Millions of Internet-connected machines running the open source Exim mail server may be vulnerable to a newly discovered vulnerability that, in some cases, allows unauthenticated attackers to execute commands with all-powerful root privileges .

The flaw, which dates back to version 4.87 released in April 2016, is trivially exploitable by local users with a low privilege account on a vulnerable system running with the default settings. The person just needs to send an email to "$ {run {…}} @ localhost", where "localhost" is an existing local domain on a vulnerable Exim installation. With this, attackers can execute commands of their choice executed with root privileges.

The command execution fault is also exploitable remotely, with however some restrictions. The most likely scenario for remote exploits occurs when the default settings have been set, such as:

• The "verify = recipient" is manually deleted by an administrator, possibly to prevent the enumeration of the user name with the help of RCPT TO functions. In such a case, the local operating method described above works.

• Exim is configured to recognize tags in the local part of a recipient's address (via "local_part_suffix = + *: – *" for example). Hackers can exploit this vulnerability by reusing the local operating method with an RCPT TO object "balrog + $ {run {…}} @ localhost" (where "balrog" is the name of a local user).

• Exim is configured to relay mail to a remote domain as a secondary MX. A remote attacker can reuse the local operating method with a RCPT TO "$ {run {…}} @ khazad.dum" where "khazad.dum" is one of the relay_to_domains Exim.
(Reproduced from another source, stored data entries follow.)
(* ===== verification/Sharded.v ===== *)
(** [sharded_engine.hpp]: one mutex per shard around the matching engines.

    [locked_submit] is the block under the shard's mutex; the trades are logged
    after it, one [TradeLog] critical section each, so other threads run in
    between. *)

From S2P Require Import Prelude.
From S2P Require Import OrderTypes.
From S2P Require Import OrderBook.
From S2P Require Import Risk.
From S2P Require Import MatchingEngine.
From S2P Require Import Session.
From S2P Require Import SessionRuns.
From S2P Require Import MatchFacts.
From S2P Require Import EngineProps.
From S2P Require Import Symbols.

#[local] Open Scope Z_scope.

Definition kShardCount : Z := 8.

Record ShardedEngine : Type := mkSharded {
  sharded_shards : list (gmap Symbol MatchingEngine);
  sharded_log : TradeLog
}.

Definition ShardedEngine_new (log_depth : Z) : ShardedEngine :=
  mkSharded (replicate (Z.to_nat kShardCount) ∅) (TradeLog_new log_depth).

Definition shardFor (symbol : Symbol) : nat := Z.to_nat (Z.land (hash symbol) (kShardCount - 1)).

Definition with_engine (s : ShardedEngine) (symbol : Symbol) (engines : gmap Symbol MatchingEngine)
    (e : MatchingEngine) : ShardedEngine :=
  mkSharded (<[shardFor symbol := <[symbol := e]> engines]> (sharded_shards s)) (sharded_log s).

(** Under the shard's mutex: [shard.engines[symbol]], then [submitOrder]. *)
Definition locked_submit (s : ShardedEngine) (symbol : Symbol) (order : Order.t) (out : list Trade.t) :
    result (list Trade.t * ShardedEngine) :=
  engines ← defined (sharded_shards s !! shardFor symbol);
  '(e, out, _) ← submitOrder (default (MatchingEngine_new RiskLimits.default) (engines !! symbol)) order out;
  Ok (out, with_engine s symbol engines e).

Definition record_trade (s : ShardedEngine) (symbol : Symbol) (trade : Trade.t) : ShardedEngine :=
  mkSharded (sharded_shards s) (log_record (sharded_log s) symbol trade).

(** [submit]: the number of new trades, the caller's vector, the engine. *)
Definition sharded_submit (s : ShardedEngine) (symbol : Symbol) (order : Order.t) (out : list Trade.t) :
    result (Z * list Trade.t * ShardedEngine) :=
  let before := length out in
  '(out, s) ← locked_submit s symbol order out;
  Ok (Z.of_nat (length out - before), out,
      foldl (fun s t => record_trade s symbol t) s (drop before out)).

Definition sharded_cancel (s : ShardedEngine) (symbol : Symbol) (order_id : Z) :
    result (bool * ShardedEngine) :=
  engines ← defined (sharded_shards s !! shardFor symbol);
  match engines !! symbol with
  | None => Ok (false, s)
  | Some e => '(e, ok) ← engine_cancelOrder e order_id; Ok (ok, with_engine s symbol engines e)
  end.

Record ShardedSnapshot : Type := mkShardedSnapshot {
  ss_exists : bool; ss_best_bid : option Z; ss_best_ask : option Z; ss_order_count : Z
}.
Definition sharded_snapshot (s : ShardedEngine) (symbol : Symbol) : result ShardedSnapshot :=
  engines ← defined (sharded_shards s !! shardFor symbol);
  Ok (match engines !! symbol with
      | None => mkShardedSnapshot false None None 0
      | Some e => mkShardedSnapshot true (bestBid (book_ e)) (bestAsk (book_ e)) (orderCount (book_ e))
      end).

(** * Threads *)

(** The engine with its history: commands in the order the shard's mutex let them
    in, with the trades of each; trades not yet logged, per thread; trades in the
    order the log took them. *)
Record Arena : Type := mkArena {
  arena : ShardedEngine;
  entered : list (Symbol * EngineCommand * list Trade.t);
  logging : list (Symbol * list Trade.t);
  logged : list (Symbol * Trade.t)
}.

Inductive sstep (s : Arena) : Arena -> Prop :=
| enter_submit symbol order trades s' :
    locked_submit (arena s) symbol order [] = Ok (trades, s') ->
    sstep s (mkArena s' (entered s ++ [(symbol, Submit order, trades)]) ((symbol, trades) :: logging s) (logged s))
| log_trade l1 symbol t ts l2 :
    logging s = l1 ++ (symbol, t :: ts) :: l2 ->
    sstep s (mkArena (record_trade (arena s) symbol t) (entered s) (l1 ++ (symbol, ts) :: l2)
               (logged s ++ [(symbol, t)]))
| enter_cancel symbol order_id ok s' :
    is_Some (sharded_shards (arena s) !! shardFor symbol ≫= lookup symbol) ->
    sharded_cancel (arena s) symbol order_id = Ok (ok, s') ->
    sstep s (mkArena s' (entered s ++ [(symbol, Cancel order_id, [])]) (logging s) (logged s)).

Inductive sreachable (depth : Z) : Arena -> Prop :=
| sreachable_new : sreachable depth (mkArena (ShardedEngine_new depth) [] [] [])
| sreachable_step s s' : sreachable depth s -> sstep s s' -> sreachable depth s'.

Definition of_symbol (symbol : Symbol) (l : list (Symbol * EngineCommand * list Trade.t)) :=
  filter (fun x => x.1.1 = symbol) l.
Definition trades_for (symbol : Symbol) (l : list (Symbol * EngineCommand * list Trade.t)) : list Trade.t :=
  of_symbol symbol l ≫= snd.
Definition unlogged_for (symbol : Symbol) (l : list (Symbol * list Trade.t)) : list Trade.t :=
  filter (fun x => x.1 = symbol) l ≫= snd.
Definition logged_for (symbol : Symbol) (l : list (Symbol * Trade.t)) : list Trade.t :=
  (filter (fun x => x.1 = symbol) l).*2.

Definition engine_at (s : ShardedEngine) (symbol : Symbol) : option MatchingEngine :=
  sharded_shards s !! shardFor symbol ≫= lookup symbol.

Record arena_ok (depth : Z) (s : Arena) : Prop := {
  ar_engine symbol : exists rs,
    run (MatchingEngine_new RiskLimits.default) [] ((fun x => x.1.2) <$> of_symbol symbol (entered s))
    = Ok (default (MatchingEngine_new RiskLimits.default) (engine_at (arena s) symbol),
          trades_for symbol (entered s), rs);
  ar_none symbol : engine_at (arena s) symbol = None -> of_symbol symbol (entered s) = [];
  ar_trades symbol : logged_for symbol (logged s) ++ unlogged_for symbol (logging s)
    ≡ₚ trades_for symbol (entered s);
  ar_log : sharded_log (arena s)
    = foldl (fun log ev => log_record log ev.1 ev.2) (TradeLog_new depth) (logged s)
}.

Lemma engine_at_insert s symbol engines e symbol' :
  sharded_shards s !! shardFor symbol = Some engines ->
  engine_at (with_engine s symbol engines e) symbol'
  = if decide (symbol' = symbol) then Some e else engine_at s symbol'.
Proof.
  intros Hs. unfold engine_at. cbn. destruct (decide (symbol' = symbol)) as [->|Hne].
  - rewrite list_lookup_insert_eq by (eapply lookup_lt_Some, Hs). cbn. apply lookup_insert_eq.
  - destruct (decide (shardFor symbol' = shardFor symbol)) as [E|E].
    + rewrite E, list_lookup_insert_eq by (eapply lookup_lt_Some, Hs). cbn. rewrite Hs. cbn.
      by apply lookup_insert_ne.
    + by rewrite list_lookup_insert_ne.
Qed.

(** One more command under the mutex. *)
Lemma enter_engine s e0 symbol c trades engines e r rs :
  run (MatchingEngine_new RiskLimits.default) [] ((fun x => x.1.2) <$> of_symbol symbol (entered s))
  = Ok (e0, trades_for symbol (entered s), rs) ->
  sharded_shards (arena s) !! shardFor symbol = Some engines ->
  (forall out, apply_command e0 out c = Ok (e, out ++ trades, [r])) ->
  exists rs',
    run (MatchingEngine_new RiskLimits.default) []
      ((fun x => x.1.2) <$> of_symbol symbol (entered s ++ [(symbol, c, trades)]))
    = Ok (default (MatchingEngine_new RiskLimits.default)
            (engine_at (with_engine (arena s) symbol engines e) symbol),
          trades_for symbol (entered s ++ [(symbol, c, trades)]), rs').
Proof.
  intros Hrun Hs Ha. unfold trades_for, of_symbol in *. rewrite filter_app, filter_cons_True by done.
  rewrite fmap_app, bind_app. cbn [fmap list_fmap filter fst snd].
  change (list_filter _ _ []) with (@nil (Symbol * EngineCommand * list Trade.t)). cbn [fmap list_fmap mbind list_bind snd].
  rewrite run_snoc, Hrun. cbn [mbind result_bind]. rewrite Ha. cbn [mbind result_bind].
  rewrite (engine_at_insert _ _ _ _ _ Hs), decide_True by done. cbn. rewrite app_nil_r. by eexists.
Qed.

Lemma of_symbol_other symbol l symbol' c ts :
  symbol' <> symbol -> of_symbol symbol' (l ++ [(symbol, c, ts)]) = of_symbol symbol' l.
Proof.
  intros. unfold of_symbol. rewrite filter_app, filter_cons_False by (cbn; congruence). apply app_nil_r.
Qed.

Lemma trades_for_snoc symbol l c ts : trades_for symbol (l ++ [(symbol, c, ts)]) = trades_for symbol l ++ ts.
Proof.
  unfold trades_for, of_symbol. rewrite filter_app, filter_cons_True, bind_app by done. cbn.
  change (list_filter _ _ []) with (@nil (Symbol * EngineCommand * list Trade.t)). cbn. by rewrite app_nil_r.
Qed.

Lemma enter_ok depth s symbol c trades engines e r logging' :
  arena_ok depth s -> sharded_shards (arena s) !! shardFor symbol = Some engines ->
  (forall out, apply_command (default (MatchingEngine_new RiskLimits.default) (engines !! symbol)) out c
               = Ok (e, out ++ trades, [r])) ->
  (forall symbol', unlogged_for symbol' logging'
     ≡ₚ unlogged_for symbol' (logging s) ++ if decide (symbol' = symbol) then trades else []) ->
  arena_ok depth (mkArena (with_engine (arena s) symbol engines e) (entered s ++ [(symbol, c, trades)]) logging' (logged s)).
Proof.
  intros [He Hn Ht Hl] Hs Ha Hu.
  assert (engine_at (arena s) symbol = engines !! symbol) as Eat by (unfold engine_at; by rewrite Hs).
  split; cbn [arena entered logging logged]; [| | |exact Hl].
  - intros symbol'. destruct (decide (symbol' = symbol)) as [->|Hne].
    + destruct (He symbol) as [rs Hrun]. rewrite Eat in Hrun. by eapply enter_engine.
    + unfold trades_for. rewrite of_symbol_other, (engine_at_insert _ _ _ _ _ Hs), decide_False by done. apply He.
  - intros symbol'. rewrite (engine_at_insert _ _ _ _ _ Hs). case_decide; [done|].
    rewrite of_symbol_other by done. apply Hn.
  - intros symbol'. rewrite Hu. case_decide as E.
    + subst symbol'. by rewrite trades_for_snoc, app_assoc, Ht.
    + unfold trades_for. by rewrite of_symbol_other, app_nil_r by done.
Qed.

Lemma sstep_ok depth s s' : arena_ok depth s -> sstep s s' -> arena_ok depth s'.
Proof.
  intros Hok [symbol order trades s1 Hs|l1 symbol t ts l2 E|symbol i ok s1 Hsome Hs].
  - unfold locked_submit in Hs. apply bind_Ok in Hs as (engines & Hen & Hs).
    destruct (sharded_shards (arena s) !! shardFor symbol) as [engines'|] eqn:Eat; [|done]. injection Hen as ->.
    apply bind_Ok in Hs as ([[e out] n] & Hp & [= -> <-]).
    unfold submitOrder in Hp. apply bind_Ok in Hp as ([[e1 out1] report] & Hp & [= -> -> <-]).
    apply (enter_ok depth s symbol (Submit order) trades engines e report); [done|done| |].
    + intros out. cbn [apply_command]. by rewrite processOrder_out, Hp.
    + intros symbol'. unfold unlogged_for. rewrite filter_cons. case_decide as E1; cbn in E1.
      * cbn. rewrite decide_True by done. apply Permutation_app_comm.
      * rewrite decide_False by congruence. by rewrite app_nil_r.
  - destruct Hok as [He Hn Ht Hl]. split; cbn [arena entered logging logged]; [exact He|exact Hn| |].
    + intros symbol'. rewrite <- Ht, E. unfold logged_for, unlogged_for.
      rewrite !filter_app, fmap_app, !bind_app, !filter_cons. cbn [fst].
      case_decide; cbn; [|by rewrite !app_nil_r]. solve_Permutation.
    + rewrite foldl_app. cbn. by rewrite Hl.
  - unfold sharded_cancel in Hs. apply bind_Ok in Hs as (engines & Hen & Hs).
    destruct (sharded_shards (arena s) !! shardFor symbol) as [engines'|] eqn:Eat; [|done]. injection Hen as ->.
    destruct Hsome as [e0 He0]. cbn in He0. rewrite He0 in Hs.
    apply bind_Ok in Hs as ([e ok1] & Hc & [= -> <-]).
    unfold engine_cancelOrder in Hc. apply bind_Ok in Hc as ([e1 report] & Hc & [= -> <-]).
    apply (enter_ok depth s symbol (Cancel i) [] engines e report); [done|done| |].
    + intros out. rewrite He0. cbn. by rewrite Hc, app_nil_r.
    + intros symbol'. case_decide; by rewrite app_nil_r.
Qed.

Lemma sreachable_ok depth s : sreachable depth s -> arena_ok depth s.
Proof.
  induction 1; [|by eapply sstep_ok]. split; try done. intros symbol. exists [].
  unfold engine_at. cbn [arena sharded_shards ShardedEngine_new].
  by destruct (replicate _ _ !! _) as [m|] eqn:E; [apply lookup_replicate in E as [-> _]|].
Qed.

(** C35. Locking serialises each symbol.  Under any interleaving of threads, the
    engine of a symbol is the sequential engine on the commands in the order they
    got the shard's mutex, with the trades handed to the callers; and the trade log
    has recorded every one of those trades exactly once, except those a thread is
    still about to record. *)
Theorem sharded_serialises depth s symbol :
  sreachable depth s ->
  (exists rs,
    run (MatchingEngine_new RiskLimits.default) [] ((fun x => x.1.2) <$> of_symbol symbol (entered s))
    = Ok (default (MatchingEngine_new RiskLimits.default) (engine_at (arena s) symbol),
          trades_for symbol (entered s), rs))
  /\ logged_for symbol (logged s) ++ unlogged_for symbol (logging s) ≡ₚ trades_for symbol (entered s)
  /\ sharded_log (arena s) = foldl (fun log ev => log_record log ev.1 ev.2) (TradeLog_new depth) (logged s).
Proof. intros []%sreachable_ok. split_and!; eauto. Qed.

(** Two bids against one ask; the second thread logs first. *)
Module Race.
Definition AAPL : Symbol := symbol_of (Some [65; 65; 80; 76]).
Inductive Action : Type := Enter (order : Order.t) | Log (thread : nat).

Definition act (s : Arena) (a : Action) : option Arena :=
  match a with
  | Enter order =>
    match locked_submit (arena s) AAPL order [] with
    | Ok (trades, s') => Some (mkArena s' (entered s ++ [(AAPL, Submit order, trades)])
                                 ((AAPL, trades) :: logging s) (logged s))
    | Fault _ => None
    end
  | Log i =>
    match logging s !! i with
    | Some (symbol, t :: ts) =>
      Some (mkArena (record_trade (arena s) symbol t) (entered s)
              (take i (logging s) ++ (symbol, ts) :: drop (S i) (logging s)) (logged s ++ [(symbol, t)]))
    | _ => None
    end
  end.

Lemma race_act_step s a s' : act s a = Some s' -> sstep s s'.
Proof.
  destruct a as [order|i]; cbn [act].
  - destruct (locked_submit _ _ _ _) as [[trades s1]|] eqn:E; [|done]. intros [= <-]. by apply enter_submit.
  - destruct (logging s !! i) as [[symbol [|t ts]]|] eqn:E; [done| |done]. intros [= <-].
    apply log_trade. symmetry. by apply take_drop_middle.
Qed.

Definition actions : list Action :=
  [Enter (Scenario.limit 1 SELL 100 10); Enter (Scenario.limit 2 BUY 100 4); Enter (Scenario.limit 3 BUY 100 6);
   Log 0; Log 1].
Definition start : Arena := mkArena (ShardedEngine_new 200) [] [] [].
Definition raced : Arena := played act start actions.

Lemma raced_reachable : sreachable 200 raced.
Proof.
  unfold raced. apply played_preserves; [|constructor]. intros s a s' Hs Ha%race_act_step. by eapply sreachable_step.
Qed.
End Race.

Lemma sharded_serialises_witness :
  logged_for Race.AAPL (logged Race.raced) ++ unlogged_for Race.AAPL (logging Race.raced)
    ≡ₚ trades_for Race.AAPL (entered Race.raced)
  /\ length (trades_for Race.AAPL (entered Race.raced)) = 2%nat.
Proof.
  split; [|vm_compute; reflexivity].
  exact (proj1 (proj2 (sharded_serialises 200 Race.raced Race.AAPL Race.raced_reachable))).
Defined.

(** C40. The shared trade log can show executions out of order: the trades are recorded
    after the shard's mutex is released, so a later execution of the same symbol can
    be recorded first; [recent], which promises the oldest first, then returns trade 2
    before trade 1. *)
Theorem sharded_log_can_reorder :
  exists s symbol, sreachable 200 s
    /\ Trade.trade_id <$> trades_for symbol (entered s) = [1; 2]
    /\ Trade.trade_id <$> recent (sharded_log (arena s)) symbol 10 = [2; 1].
Proof.
  exists Race.raced, Race.AAPL. split; [exact Race.raced_reachable|]. split; vm_compute; reflexivity.
Qed.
The vulnerability is also remotely exploitable against default Exim configurations, even if an attacker must first maintain a vulnerable server connection open for seven days by passing a byte every few minutes. Researchers at Qualys, the security firm that discovered the vulnerability, do not exclude other, simpler and more practical ways to remotely exploit default configurations.

"This vulnerability is trivially exploitable in local and non-default cases (attackers will have exploited before, whether public or not)," wrote Qualys researchers in a notice released Wednesday. "And in the case by default, a remote attack takes a long time to succeed (to our knowledge)."
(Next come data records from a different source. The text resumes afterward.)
Lemma drain_state s failed p script script' env h a :
  p_phase (proc s) = Draining failed -> journal_state s ->
  drain script env (proc s) failed = Ok (p, script') ->
  note (Draining failed) (p_phase p) (held s) (applied s) = (h, a) ->
  journal_state (mkTrio p (fed s) h a (seen_trades s) (seen_reports s)).
Proof.
  intros Hph [Hfd Hj] Hdr Hn. rewrite Hph in Hj.
  unfold drain in Hdr. apply bind_Ok in Hdr as ([[f j] script1] & Hsync & [= <- <-]).
  cbn in Hn. injection Hn as <- <-.
  assert (fd_ j = Some path) as Hfd'.
  { case_match; [|by injection Hsync as <- <- <-].
    apply bind_Ok in Hsync as ([[ok j1] script2] & (E & _)%sync_keeps_fd & [= <- <- <-]). congruence. }
  split; [exact Hfd'|]. cbn. unfold history in *. cbn. destruct failed; [exact Hj|].
  destruct Hj as [Hfs _]. exists [], []. cbn. rewrite !app_nil_r. split; [by left|]. split; [done|by left].
Qed.
(** Steps that leave the journal alone. *)
Lemma same_journal s p f h sd rp :
  journal_state s -> p_journal p = p_journal (proc s) -> p_fs p = p_fs (proc s) ->
  (match p_phase (proc s), p_phase p with
   | (Polling | Missed), (Polling | Missed | Popped _ | Draining false) => True
   | Publishing _ _ _, (Publishing _ _ _ | Polling) => True
   | ph, ph' => ph = ph' /\ h = held s
   end) ->
  journal_state (mkTrio p f h (applied s) sd rp).
Proof.
  unfold journal_state, clean_log, history. cbn. intros [Hfd Hj] -> -> Hph. split; [done|].
  destruct (p_phase (proc s)) as [| | | | |[]|], (p_phase p) as [| | | | |[]|]; try done;
    destruct Hph as [? ->]; by simplify_eq.
Qed.

Lemma poll_journal env p p' :
  poll bits env p = Ok p' ->
  p_journal p' = p_journal p /\ p_fs p' = p_fs p
  /\ match p_phase p' with Missed | Popped _ | Draining false => True | _ => False end.
Proof.
  unfold poll. destruct (g_stop env); [by intros [= <-]|].
  by intros ([[m|] q] & _ & [= <-])%bind_Ok.
Qed.

Lemma publish_journal p trades total report :
  let p' := publish bits p trades total report in
  p_journal p' = p_journal p /\ p_fs p' = p_fs p
  /\ match p_phase p' with Polling | Publishing _ _ _ => True | _ => False end.
Proof. destruct trades; cbn; by destruct (try_push _ _ _) as [[] q]. Qed.

Lemma engine_turn_journal s script env p script' h a :
  holds_message (p_phase (proc s)) (held s) -> journal_state s ->
  1 + Z.of_nat (length (history s)) + 1 < 2 ^ 64 ->
  next_step bits script env (proc s) = Ok (p, script') ->
  note (p_phase (proc s)) (p_phase p) (held s) (applied s) = (h, a) ->
  journal_state (mkTrio p (fed s) h a (seen_trades s) (seen_reports s)).
Proof.
  intros Hh Hj Hn. unfold next_step.
  destruct (p_phase (proc s)) as [| |m|m|trades total report|failed|code] eqn:Hph.
  - intros (p' & (H1 & H2 & H3)%poll_journal & [= -> <-])%bind_Ok Hnote.
    assert (a = applied s) as -> by (by destruct (p_phase p); injection Hnote as <- <-).
    apply same_journal; rewrite ?Hph; try done. by destruct (p_phase p) as [| | | | |[]|].
  - intros [= <- <-] Hnote. injection Hnote as <- <-.
    apply same_journal; rewrite ?Hph; try done.
    unfold idle_check, at_phase. cbn [p_phase]. by destruct (_ && _ && _).
  - intros Hm Hnote. by eapply journal_message_state.
  - intros (p' & Hp & [= -> <-])%bind_Ok Hnote. injection Hnote as <- <-.
    apply apply_message_inv in Hp as (e & trades & report & -> & _).
    destruct Hj as [Hfd Hc]. rewrite Hph in Hc. split; [done|]. cbn.
    unfold clean_log, history in *. cbn. by rewrite fmap_app, app_assoc.
  - intros [= <- <-] Hnote. injection Hnote as <- <-.
    destruct (publish_journal (proc s) trades total report) as (H1 & H2 & H3).
    apply same_journal; rewrite ?Hph; try done. by destruct (p_phase (publish _ _ _ _ _)).
  - intros Hd Hnote. by eapply drain_state.
  - intros [= <- <-] Hnote. rewrite Hph in Hnote. injection Hnote as <- <-.
    apply same_journal; rewrite ?Hph; done.
Qed.

Lemma trio_step_journal s s' :
  delivery bits p0 s -> journal_state s -> 2 + Z.of_nat (length old + length (fed s)) < 2 ^ 64 ->
  trio_step bits s s' -> journal_state s'.
Proof.
  intros (ts & rs & oq & tq & rq & []) Hj Hn
    [script env p script' h a Hs Hnote|m q Hq r|r|t q Hq r|x q Hq r|producer viewer r].
  - eapply engine_turn_journal; try done. unfold history. rewrite dl_fed0, !length_app in Hn.
    rewrite length_app, length_fmap. lia.
  - apply same_journal; try done. cbn. by destruct (p_phase (proc s)).
  - apply same_journal; try done. cbn. by destruct (p_phase (proc s)).
  - apply same_journal; try done. cbn. by destruct (p_phase (proc s)).
  - apply same_journal; try done. cbn. by destruct (p_phase (proc s)).
  - apply same_journal; try done. cbn. by destruct (p_phase (proc s)).
Qed.

Lemma fed_grows s s' : trio_step bits s s' -> (length (fed s) <= length (fed s'))%nat.
Proof. intros []; cbn; rewrite ?length_app; lia. Qed.

Hypothesis Hstarted : started bits limits old p0.
Hypothesis Hopen : fd_ (p_journal p0) = Some path.

Lemma trio_journal s :
  trio_reachable bits p0 s -> 2 + Z.of_nat (length old + length (fed s)) < 2 ^ 64 -> journal_state s.
Proof using Hbits Hstarted Hopen.
  induction 1 as [|s s' Hr IH Hs]; intros Hn.
  - destruct Hstarted as [Hph _ _ Hj _ _]. split; [done|]. cbn. rewrite Hph.
    unfold clean_log, history. cbn. rewrite app_nil_r. by apply Hj.
  - pose proof (fed_grows _ _ Hs). eapply trio_step_journal; [|apply IH; lia| |exact Hs]; [|lia].
    by eapply trio_delivers.
Qed.
Lemma engine_is_history s :
  trio_reachable bits p0 s ->
  exists ts rs, run (MatchingEngine_new limits) [] (command_of <$> history s) = Ok (p_engine (proc s), ts, rs).
Proof using Hbits Hstarted.
  intros Hr. destruct (trio_delivers bits Hbits _ _ _ _ Hstarted Hr) as (ts & rs & oq & tq & rq & []).
  destruct Hstarted as [_ (ts0 & rs0 & Hold) _ _ _ _].
  unfold history. rewrite fmap_app, run_app, Hold. cbn [mbind result_bind].
  rewrite run_out, <- list_fmap_compose. change (command_of ∘ logged_of) with engine_command.
  rewrite dl_run0. by eexists _, _.
Qed.

(** Every logged command is answered by one report. *)
Lemma logged_reports cs : forall e e' ts rs,
  run e [] (command_of <$> cs) = Ok (e', ts, rs) -> length cs = length rs.
Proof.
  induction cs as [|c cs IH]; intros e e' ts rs; cbn [fmap list_fmap run]; [by intros [= _ _ <-]|].
  intros ([[e1 ts1] rs1] & Ha & ([[e2 ts2] rs2] & Hrun & [= <- <- <-])%bind_Ok)%bind_Ok.
  rewrite run_out in Hrun. destruct (run e1 [] _) as [[[e3 ts3] rs3]|] eqn:E; [|done].
  cbn in Hrun. simplify_eq. apply IH in E. rewrite length_app, <- E. cbn. f_equal.
  destruct c; cbn in Ha; apply bind_Ok in Ha as (x & _ & Hx); by destruct x as [[] ?] || destruct x as [];
    simplify_eq.
Qed.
The vulnerability, followed as CVE-2019-10149, affects versions 4.87 through 4.91. The vulnerability has been fixed in version 4.92, published in February. But this has never been identified as a vulnerability. In addition, many Linux distributions continued to come with vulnerable versions of Exim.

A search on BinaryEdge (a service that indexes devices connected to the Internet) has shown that more than 4.7 million machines are running a vulnerable version of Exim. It's a safe bet that a sizeable percentage of these machines is susceptible to attack. Version 4.92 updates are available here.